+++ INPUT +++

(** *** What each block computes *)

Lemma addToTrail_run (w : World num) (p : Body.t num) :
  Game.puck (game w) = Some p ->
  exists tr,
    addToTrail w = Done tt (mkWorld (Game.set_puckTrail tr (game w)) (net w)) [].
Proof. intros Hp. open_world w. exec. branch; eexists; reflexivity. Qed.

Lemma updatePuckPosition_run (dt : num) (w : World num) (p : Body.t num) :
  Game.puck (game w) = Some p ->
  updatePuckPosition dt w =
  Done tt (setPuck (Body.set_y (Body.y p + Body.vy p * dt)
                      (Body.set_x (Body.x p + Body.vx p * dt) p)) w) [].
Proof. intros Hp. open_world w. reflexivity. Qed.

Lemma applyFriction_run (dt : num) (w : World num) (p : Body.t num) :
  Game.puck (game w) = Some p ->
  applyFriction dt w =
  Done tt (setPuck (Body.set_vy (Body.vy p * Math_pow friction dt)
                      (Body.set_vx (Body.vx p * Math_pow friction dt) p)) w) [].
Proof. intros Hp. open_world w. reflexivity. Qed.

Lemma clampSpeed_run (w : World num) (p : Body.t num) :
  Game.puck (game w) = Some p ->
  clampSpeed w =
  if speed p >? maxPuckSpeed then
    Done tt (setPuck (Body.set_vy (Body.vy p / speed p * maxPuckSpeed)
                        (Body.set_vx (Body.vx p / speed p * maxPuckSpeed) p)) w) []
  else Done tt w [].
Proof.
  intros Hp. open_world w. unfold speed. exec. destruct (_ >? _); reflexivity.
Qed.

Lemma leftRightWalls_run (w : World num) (p : Body.t num) :
  Game.puck (game w) = Some p ->
  leftRightWalls w =
  if Body.x p <? wallLeft (game w) p then
    Done tt (setPuck (Body.set_vx (- Body.vx p * lit 0.9)
                        (Body.set_x (wallLeft (game w) p) p)) w)
         [Audio_play Sound.wall]
  else if Body.x p >? wallRight (game w) p then
    Done tt (setPuck (Body.set_vx (- Body.vx p * lit 0.9)
                        (Body.set_x (wallRight (game w) p) p)) w)
         [Audio_play Sound.wall]
  else Done tt w [].
Proof.
  intros Hp. open_world w. exec.
  destruct (_ <? _); [reflexivity|]. destruct (_ >? _); reflexivity.
Qed.

Lemma topWall_cases (w : World num) (q : Body.t num) :
  Game.puck (game w) = Some q ->
  topWall w =
  if Body.y q <? wallTop (game w) q then
    if inGoalMouth (game w) q then (goalScored Player ;; ret true) w
    else Done false (setPuck (bounced (wallTop (game w) q) q) w)
              [Audio_play Sound.wall]
  else Done false w [].
Proof.
  intros Hq. open_world w. unfold topWall, inGoalMouth. cbn.
  destruct (_ <? _); [|reflexivity].
  destruct (_ && _); [|reflexivity].
  match goal with |- context [bind ?m ?k ?w] => destruct (bind m k w) end;
    reflexivity.
Qed.

Lemma bottomWall_cases (w : World num) (q : Body.t num) :
  Game.puck (game w) = Some q ->
  bottomWall w =
  if Body.y q >? wallBottom (game w) q then
    if inGoalMouth (game w) q then (goalScored Opponent ;; ret true) w
    else Done false (setPuck (bounced (wallBottom (game w) q) q) w)
              [Audio_play Sound.wall]
  else Done false w [].
Proof.
  intros Hq. open_world w. unfold bottomWall, inGoalMouth. cbn.
  destruct (_ >? _); [|reflexivity].
  destruct (_ && _); [|reflexivity].
  match goal with |- context [bind ?m ?k ?w] => destruct (bind m k w) end;
    reflexivity.
Qed.

Lemma checkPaddleCollision_miss (w : World num) (p paddle : Body.t num) :
  Game.puck (game w) = Some p ->
  (centreDistance p paddle <? Body.radius p + Body.radius paddle)
    && (centreDistance p paddle >? lit 0) = false ->
  checkPaddleCollision (Some paddle) w = Done tt w [].
Proof.
  intros Hp Hm. open_world w. unfold centreDistance in Hm. exec.
  rewrite Hm. reflexivity.
Qed.

Lemma checkPaddleCollision_hit (w : World num) (puck paddle : Body.t num) :
  Game.puck (game w) = Some puck ->
  let dx := Body.x puck - Body.x paddle in
  let dy := Body.y puck - Body.y paddle in
  let dist := nsqrt (dx * dx + dy * dy) in
  let minDist := Body.radius puck + Body.radius paddle in
  let nx := dx / dist in
  let ny := dy / dist in
  let overlap := minDist - dist in
  let relVelNormal :=
    (Body.vx puck - Body.vx paddle) * nx + (Body.vy puck - Body.vy paddle) * ny in
  (dist <? minDist) = true -> (dist >? lit 0) = true ->
  exists puck' out,
    checkPaddleCollision (Some paddle) w = Done tt (setPuck puck' w) out
    /\ Body.x puck' = Body.x puck + nx * overlap
    /\ Body.y puck' = Body.y puck + ny * overlap
    /\ ((relVelNormal <? lit 0) = true ->
        Body.vx puck' = Body.vx puck - (lit 1 + lit 1.1) * relVelNormal * nx
                        + Body.vx paddle * lit 0.5
        /\ Body.vy puck' = Body.vy puck - (lit 1 + lit 1.1) * relVelNormal * ny
                           + Body.vy paddle * lit 0.5
        /\ out = [Audio_play Sound.hit])
    /\ ((relVelNormal <? lit 0) = false ->
        Body.vx puck' = Body.vx puck /\ Body.vy puck' = Body.vy puck /\ out = []).
Proof.
  intros Hp dx dy dist minDist nx ny overlap rel H1 H2.
  open_world w. unfold checkPaddleCollision. cbn.
  fold dx dy dist minDist. rewrite H1, H2. cbn.
  fold nx ny overlap rel.
  destruct (rel <? lit 0) eqn:Hrel; cbn;
    (eexists _, _; split; [reflexivity|]; cbn; repeat split; intros; congruence).
Qed.

Lemma sendPuckState_run (now : Z) (w : World num) (p : Body.t num) :
  Game.puck (game w) = Some p ->
  exists n' out, sendPuckState now w = Done tt (mkWorld (game w) n') out.
Proof.
  intros Hp. destruct w as [[] n]. cbn in Hp. subst.
  destruct n as [? [[?]|] ? ? ? ?]; exec; repeat branch; eexists _, _; reflexivity.
Qed.

Lemma goalScored_done (s : Side) (w : World num) :
  exists w' out,
    goalScored s w = Done tt w' out
    /\ In (Audio_play Sound.goal) out
    /\ Game.puck (game w') = Game.puck (game w)
    /\ Game.score (game w') = Score.incr s (Game.score (game w)).
Proof.
  destruct w as [[] n]. exec. repeat branch;
    eexists _, _; (split; [reflexivity|]); cbn; auto.
Qed.

Lemma flight_done (dt : num) (w : World num) (p : Body.t num) :
  Game.puck (game w) = Some p ->
  exists q tr out,
    flight dt w =
    Done tt (mkWorld (Game.set_puckTrail tr (Game.set_puck (Some q) (game w)))
                     (net w)) out.
Proof.
  intros Hp. open_world w. exec. repeat branch; eexists _, _, _; reflexivity.
Qed.

Lemma flight_None (dt : num) (w : World num) :
  Game.puck (game w) = None -> flight dt w = Threw w [].
Proof. intros Hp. open_world w. reflexivity. Qed.

End Blocks.

(* ================================================================= *)
(** ** A whole tick *)

Section Tick.
Context {num : Type} {A : Arith num} {M : MathFns num}.
Local Open Scope num_scope.

(** After the flight, the tick either hands over to [goalScored] or has no
    goal at all. *)
Lemma finishTick_spec (now : Z) (w : World num) (q : Body.t num) :
  Game.puck (game w) = Some q ->
  let top := Body.y q <? wallTop (game w) q in
  let bottom := Body.y q >? wallBottom (game w) q in
  let inside := inGoalMouth (game w) q in
  if top && inside then sameAs (finishTick now w) (goalScored Player w)
  else if bottom && inside then sameAs (finishTick now w) (goalScored Opponent w)
  else ~ In (Audio_play Sound.goal) (trace (finishTick now w)).
Proof.
  intros Hq top bottom inside. unfold finishTick.
  pose proof (topWall_cases w q Hq) as Ht. fold top inside in Ht.
  destruct top eqn:Etop; cbn [andb].
  - destruct inside eqn:Ein.
    + destruct (goalScored_done Player w) as (w' & out & Hg & _).
      rewrite (bind_Done _ _ _ _ _ _ Hg) in Ht. cbn [ret] in Ht.
      unfold sameAs. rewrite Hg, (bind_Done _ _ _ _ _ _ Ht). cbn [ret trace world].
      split; [now rewrite !app_nil_r|reflexivity].
    + rewrite (bind_Done _ _ _ _ _ _ Ht).
      set (w2 := setPuck _ w) in *.
      assert (Hq2 : Game.puck (game w2) = Some (bounced (wallTop (game w) q) q))
        by reflexivity.
      pose proof (bottomWall_cases w2 _ Hq2) as Hb.
      assert (Hin2 : inGoalMouth (game w2) (bounced (wallTop (game w) q) q) = false).
      { rewrite <- Ein. unfold inside. destruct w as [[] ?]. reflexivity. }
      rewrite Hin2 in Hb. rewrite andb_false_r.
      destruct (_ >? _) in Hb; rewrite (bind_Done _ _ _ _ _ _ Hb);
        match goal with |- context [(paddleCollisions;; sendPuckState now) ?w3] =>
          pose proof (no_goal_after_walls now w3) as Hn;
          destruct ((paddleCollisions;; sendPuckState now) w3) end;
        cbn in *; intuition discriminate.
  - pose proof (bottomWall_cases w q Hq) as Hb. fold bottom inside in Hb.
    rewrite (bind_Done _ _ _ _ _ _ Ht).
    destruct bottom eqn:Ebot; cbn [andb].
    + destruct inside eqn:Ein.
      * destruct (goalScored_done Opponent w) as (w' & out & Hg & _).
        rewrite (bind_Done _ _ _ _ _ _ Hg) in Hb. cbn [ret] in Hb.
        unfold sameAs. rewrite Hg, (bind_Done _ _ _ _ _ _ Hb).
        cbn [ret trace world app].
        split; [now rewrite !app_nil_r|reflexivity].
      * rewrite (bind_Done _ _ _ _ _ _ Hb).
        match goal with |- context [(paddleCollisions;; sendPuckState now) ?w3] =>
            pose proof (no_goal_after_walls now w3) as Hn;
            destruct ((paddleCollisions;; sendPuckState now) w3) end;
          cbn in *; intuition discriminate.
    + rewrite (bind_Done _ _ _ _ _ _ Hb).
      pose proof (no_goal_after_walls now w) as Hn;
        destruct ((paddleCollisions;; sendPuckState now) w);
        cbn in *; intuition discriminate.
Qed.

Lemma updatePhysics_after_flight (dt : num) (now : Z) (w w1 : World num) out1 :
  flight dt w = Done tt w1 out1 ->
  trace (updatePhysics dt now w) = out1 ++ trace (finishTick now w1)
  /\ world (updatePhysics dt now w) = world (finishTick now w1).
Proof.
  intros Hf. unfold updatePhysics. rewrite (bind_Done _ _ _ _ _ _ Hf).
  destruct (finishTick now w1); split; reflexivity.
Qed.

Lemma flight_trace_walls (dt : num) (w : World num) (e : Effect num) :
  In e (trace (flight dt w)) -> e = Audio_play Sound.wall.
Proof.
  intros Hin. symmetry. exact (emits_only_In _ _ _ _ (flight_emits dt) Hin).
Qed.

Lemma goalScored_quiet (s : Side) (w : World num) (e : Effect num) :
  In e (trace (goalScored s w)) -> quiet e.
Proof. intros Hin. exact (emits_only_In _ _ _ _ (goalScored_emits s) Hin). Qed.

(** A tick with a goal skips the paddles and the broadcast. *)
Lemma goal_tick_is_quiet (dt : num) (now : Z) (w : World num) :
  In (Audio_play Sound.goal) (trace (updatePhysics dt now w)) ->
  ~ In (Audio_play Sound.hit) (trace (updatePhysics dt now w))
  /\ (forall e, In e (trace (updatePhysics dt now w)) -> ~ isBroadcast e)
  /\ Game.puck (game (world (updatePhysics dt now w)))
     = Game.puck (game (world (flight dt w))).
Proof.
  intros Hgoal.
  destruct (Game.puck (game w)) as [p|] eqn:Hp.
  2:{ unfold updatePhysics, bind in Hgoal. rewrite (flight_None dt w Hp) in Hgoal.
      destruct Hgoal. }
  destruct (flight_done dt w p Hp) as (q & tr & out1 & Hf).
  set (w1 := mkWorld _ _) in Hf.
  destruct (updatePhysics_after_flight dt now w w1 out1 Hf) as [Ht Hw].
  assert (Hout1 : forall e, In e out1 -> e = Audio_play Sound.wall).
  { intros e He. apply (flight_trace_walls dt w). now rewrite Hf. }
  assert (Hq : Game.puck (game w1) = Some q) by (destruct w as [[] ?]; reflexivity).
  pose proof (finishTick_spec now w1 q Hq) as Hspec. cbv zeta in Hspec.
  rewrite Ht in *. rewrite Hw, Hf. cbn [world].
  assert (Hcase : forall s, sameAs (finishTick now w1) (goalScored s w1) ->
    ~ In (Audio_play Sound.hit) (out1 ++ trace (finishTick now w1)) /\
    (forall e, In e (out1 ++ trace (finishTick now w1)) -> ~ isBroadcast e) /\
    Game.puck (game (world (finishTick now w1))) = Game.puck (game w1)).
  { intros s [Etr Ewd]. rewrite Etr, Ewd.
    destruct (goalScored_done s w1) as (w' & out & Hg & _ & Hpuck & _).
    repeat split.
    - intros Hin. apply in_app_or in Hin. destruct Hin as [Hin|Hin].
      + apply Hout1 in Hin. discriminate.
      + apply goalScored_quiet in Hin. destruct Hin as [Hne _]. now apply Hne.
    - intros e Hin. apply in_app_or in Hin. destruct Hin as [Hin|Hin].
      + apply Hout1 in Hin. subst e. exact (fun H => H).
      + apply goalScored_quiet in Hin. apply Hin.
    - rewrite Hg. exact Hpuck. }
  destruct (_ && _) in Hspec; [now apply (Hcase Player)|].
  destruct (_ && _) in Hspec; [now apply (Hcase Opponent)|].
  exfalso. apply in_app_or in Hgoal. destruct Hgoal as [Hin|Hin].
  - apply Hout1 in Hin. discriminate.
  - now apply Hspec.
Qed.
(** A call whose iterator does not fail, from a safe state from which the
    call without faults ends with [F]: it ends well. *)
Lemma attempt_sound wd rs : forall pre i s,
  iterErr wd = None ->
  newIterator c = pre ++ rs ->
  i = Z.of_nat (length pre) ->
  Z.of_nat (length (newIterator c)) < 2 ^ 63 ->
  finalOf (finishRun calm db c i rs s) = Some F ->
  safe db c F s ->
  sound db c F (finishRun wd db c i rs s).
Proof.
  induction rs as [|r rs IH]; intros pre i s Hiter Hrec Hi Hlen Hlive Hsafe.
  - unfold finishRun in *. cbn [loop] in *. unfold conclude in *.
    unfold iterError in *. rewrite Hiter. simpl iterErr in Hlive.
    destruct (tw (snd s)) as [w|] eqn:Hw.
    + destruct (empty w).
      * simpl in *. congruence.
      * simpl fault in Hlive. unfold finish in *. simpl fault in Hlive.
        destruct (fault wd OpFinishLast) as [e|].
        -- simpl. destruct Hsafe as [Hsafe1 Hsafe2]. apply Hsafe1.
           destruct (snapSched (snd s)); [|reflexivity].
           rewrite Hsafe2 in Hw by reflexivity. discriminate.
        -- simpl in *. congruence.
    + simpl in *. congruence.
  - assert (incr i = i + 1) as Hincr.
    { apply MergeFacts.incr_in_range; [lia|].
      rewrite Hrec, length_app in Hlen. simpl length in Hlen. lia. }
    assert (newIterator c = (pre ++ [r]) ++ rs) as Hrec'
      by (rewrite <- app_assoc; exact Hrec).
    assert (incr i = Z.of_nat (length (pre ++ [r]))) as Hi'.
    { rewrite Hincr, length_app. simpl. lia. }
    set (s1 := (fst s, with_cnt (snd s) (incr (cnt (snd s))))) in *.
    assert (safe db c F s1) as Hsafe1 by exact Hsafe.
    destruct (i <? snapIter (snap (fst s))) eqn:Hskip.
    + rewrite finishRun_skip in * by exact Hskip.
      apply (IH (pre ++ [r]) (incr i) s1); assumption.
    + pose proof (prelude_sound wd pre r rs i s1 Hrec Hi Hlen Hsafe1) as Hp.
      destruct (stopBefore wd c i (fst r) s1) as [sA| |e sA|] eqn:EA;
        try contradiction.
      * destruct Hp as (EA' & sB & EB & Hss & Hres).
        rewrite (finishRun_cons wd i r rs s sA sB Hskip EA EB).
        rewrite (finishRun_cons calm i r rs s sA sB Hskip EA' EB) in Hlive.
        specialize (Hres Hlive).
        pose proof (handle_sound wd i r sB Hres Hss) as Hh.
        unfold resumeAt in *.
        destruct (handle wd db c i r sB) as [s'|s'|e s'|s'] eqn:EH.
        -- destruct Hh as [Hcalm Hsafe']. rewrite Hcalm in Hlive.
           apply (IH (pre ++ [r]) (incr i) s'); assumption.
        -- destruct Hh as [Hcalm Hsafe']. rewrite Hcalm in Hlive.
           apply (IH (pre ++ [r]) (incr i) s'); assumption.
        -- exact Hh.
        -- exact I.
      * rewrite (finishRun_stop_fail wd i r rs s e sA Hskip EA). exact Hp.
Qed.

Lemma exec_sound wd b :
  iterErr wd = None ->
  Z.of_nat (length (newIterator c)) < 2 ^ 63 ->
  resumes_to db c b F ->
  sound db c F (exec db c wd b).
Proof.
  intros Hiter Hlen Hres. unfold exec, yielded. rewrite Hiter.
  apply (attempt_sound wd (newIterator c) [] 0 (enter b));
    try assumption; try reflexivity.
  split.
  - intros _. eapply resumes_to_alike; [| |exact Hres]; reflexivity.
  - reflexivity.
Qed.

(** The runner keeps the build resumable from one attempt to the next. *)
Lemma transact_sound (wds : nat -> world) tr :
  (forall n, iterErr (wds n) = None) ->
  Z.of_nat (length (newIterator c)) < 2 ^ 63 ->
  forall n backoff lastCnt b waits,
  resumes_to db c b F ->
  match snd (Transact.loop db (fun n => exec db c (wds n)) n backoff lastCnt
               tr b waits) with
  | Transact.Return b' => staged b' = F
  | _ => True
  end.
Proof.
  intros Hiter Hlen.
  induction tr as [|a tr IH]; intros n backoff lastCnt b waits Hres.
  - exact I.
  - cbn [Transact.loop]. destruct (Transact.isClosed a); [exact I|].
    pose proof (exec_sound (wds n) b (Hiter n) Hlen Hres) as Hs.
    destruct (exec db c (wds n) b) as [[e|] k b'|b']; [| |exact I].
    + simpl in Hs.
      destruct (Transact.pub a); try exact I;
        (destruct (IsCorrupted e); [exact I|]);
        (destruct (GetDisableCompactionBackoff db); [apply IH; exact Hs|]);
        destruct (Transact.backoff_step backoff lastCnt k) as [w [b1 l1]];
        (destruct (Transact.wait a); [apply IH; exact Hs|exact I]).
    + simpl in Hs. destruct (Transact.pub a); simpl; auto.
Qed.

(** Retrying is idempotent as long as the iterator does not fail: whatever
    else fails in whichever attempts, when the "table@build" transact
    returns it has staged the tables of the call without faults. *)
Lemma retry_without_read_errors (wds : nat -> world) rollback tr b b' :
  (forall n, iterErr (wds n) = None) ->
  Z.of_nat (length (newIterator c)) < 2 ^ 63 ->
  finalOf (exec db c calm b) = Some F ->
  snd (Transact.compactionTransact db (fun n => exec db c (wds n)) rollback
         tr b) = Transact.Done b' ->
  staged b' = F.
Proof.
  intros Hiter Hlen Hres. unfold Transact.compactionTransact.
  pose proof (transact_sound wds tr Hiter Hlen 0%nat Transact.backoffMin 0 b
                [] Hres) as Hs.
  destruct (Transact.loop db _ 0 Transact.backoffMin 0 tr b [])
    as [waits [b1|b1|b1]]; simpl in *.
  - intros Hd. injection Hd as <-. exact Hs.
  - destruct rollback as [rb|]; [destruct (rb b1)|]; discriminate.
  - discriminate.
Qed.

+++

Could you reproduce, exactly, every line above from the line with "nx * overlap" to the line with "Section Tick.", and no other line? Both ends count.

    /\ Body.x puck' = Body.x puck + nx * overlap
    /\ Body.y puck' = Body.y puck + ny * overlap
    /\ ((relVelNormal <? lit 0) = true ->
        Body.vx puck' = Body.vx puck - (lit 1 + lit 1.1) * relVelNormal * nx
                        + Body.vx paddle * lit 0.5
        /\ Body.vy puck' = Body.vy puck - (lit 1 + lit 1.1) * relVelNormal * ny
                           + Body.vy paddle * lit 0.5
        /\ out = [Audio_play Sound.hit])
    /\ ((relVelNormal <? lit 0) = false ->
        Body.vx puck' = Body.vx puck /\ Body.vy puck' = Body.vy puck /\ out = []).
Proof.
  intros Hp dx dy dist minDist nx ny overlap rel H1 H2.
  open_world w. unfold checkPaddleCollision. cbn.
  fold dx dy dist minDist. rewrite H1, H2. cbn.
  fold nx ny overlap rel.
  destruct (rel <? lit 0) eqn:Hrel; cbn;
    (eexists _, _; split; [reflexivity|]; cbn; repeat split; intros; congruence).
Qed.

Lemma sendPuckState_run (now : Z) (w : World num) (p : Body.t num) :
  Game.puck (game w) = Some p ->
  exists n' out, sendPuckState now w = Done tt (mkWorld (game w) n') out.
Proof.
  intros Hp. destruct w as [[] n]. cbn in Hp. subst.
  destruct n as [? [[?]|] ? ? ? ?]; exec; repeat branch; eexists _, _; reflexivity.
Qed.

Lemma goalScored_done (s : Side) (w : World num) :
  exists w' out,
    goalScored s w = Done tt w' out
    /\ In (Audio_play Sound.goal) out
    /\ Game.puck (game w') = Game.puck (game w)
    /\ Game.score (game w') = Score.incr s (Game.score (game w)).
Proof.
  destruct w as [[] n]. exec. repeat branch;
    eexists _, _; (split; [reflexivity|]); cbn; auto.
Qed.

Lemma flight_done (dt : num) (w : World num) (p : Body.t num) :
  Game.puck (game w) = Some p ->
  exists q tr out,
    flight dt w =
    Done tt (mkWorld (Game.set_puckTrail tr (Game.set_puck (Some q) (game w)))
                     (net w)) out.
Proof.
  intros Hp. open_world w. exec. repeat branch; eexists _, _, _; reflexivity.
Qed.

Lemma flight_None (dt : num) (w : World num) :
  Game.puck (game w) = None -> flight dt w = Threw w [].
Proof. intros Hp. open_world w. reflexivity. Qed.

End Blocks.

(* ================================================================= *)
(** ** A whole tick *)

Section Tick.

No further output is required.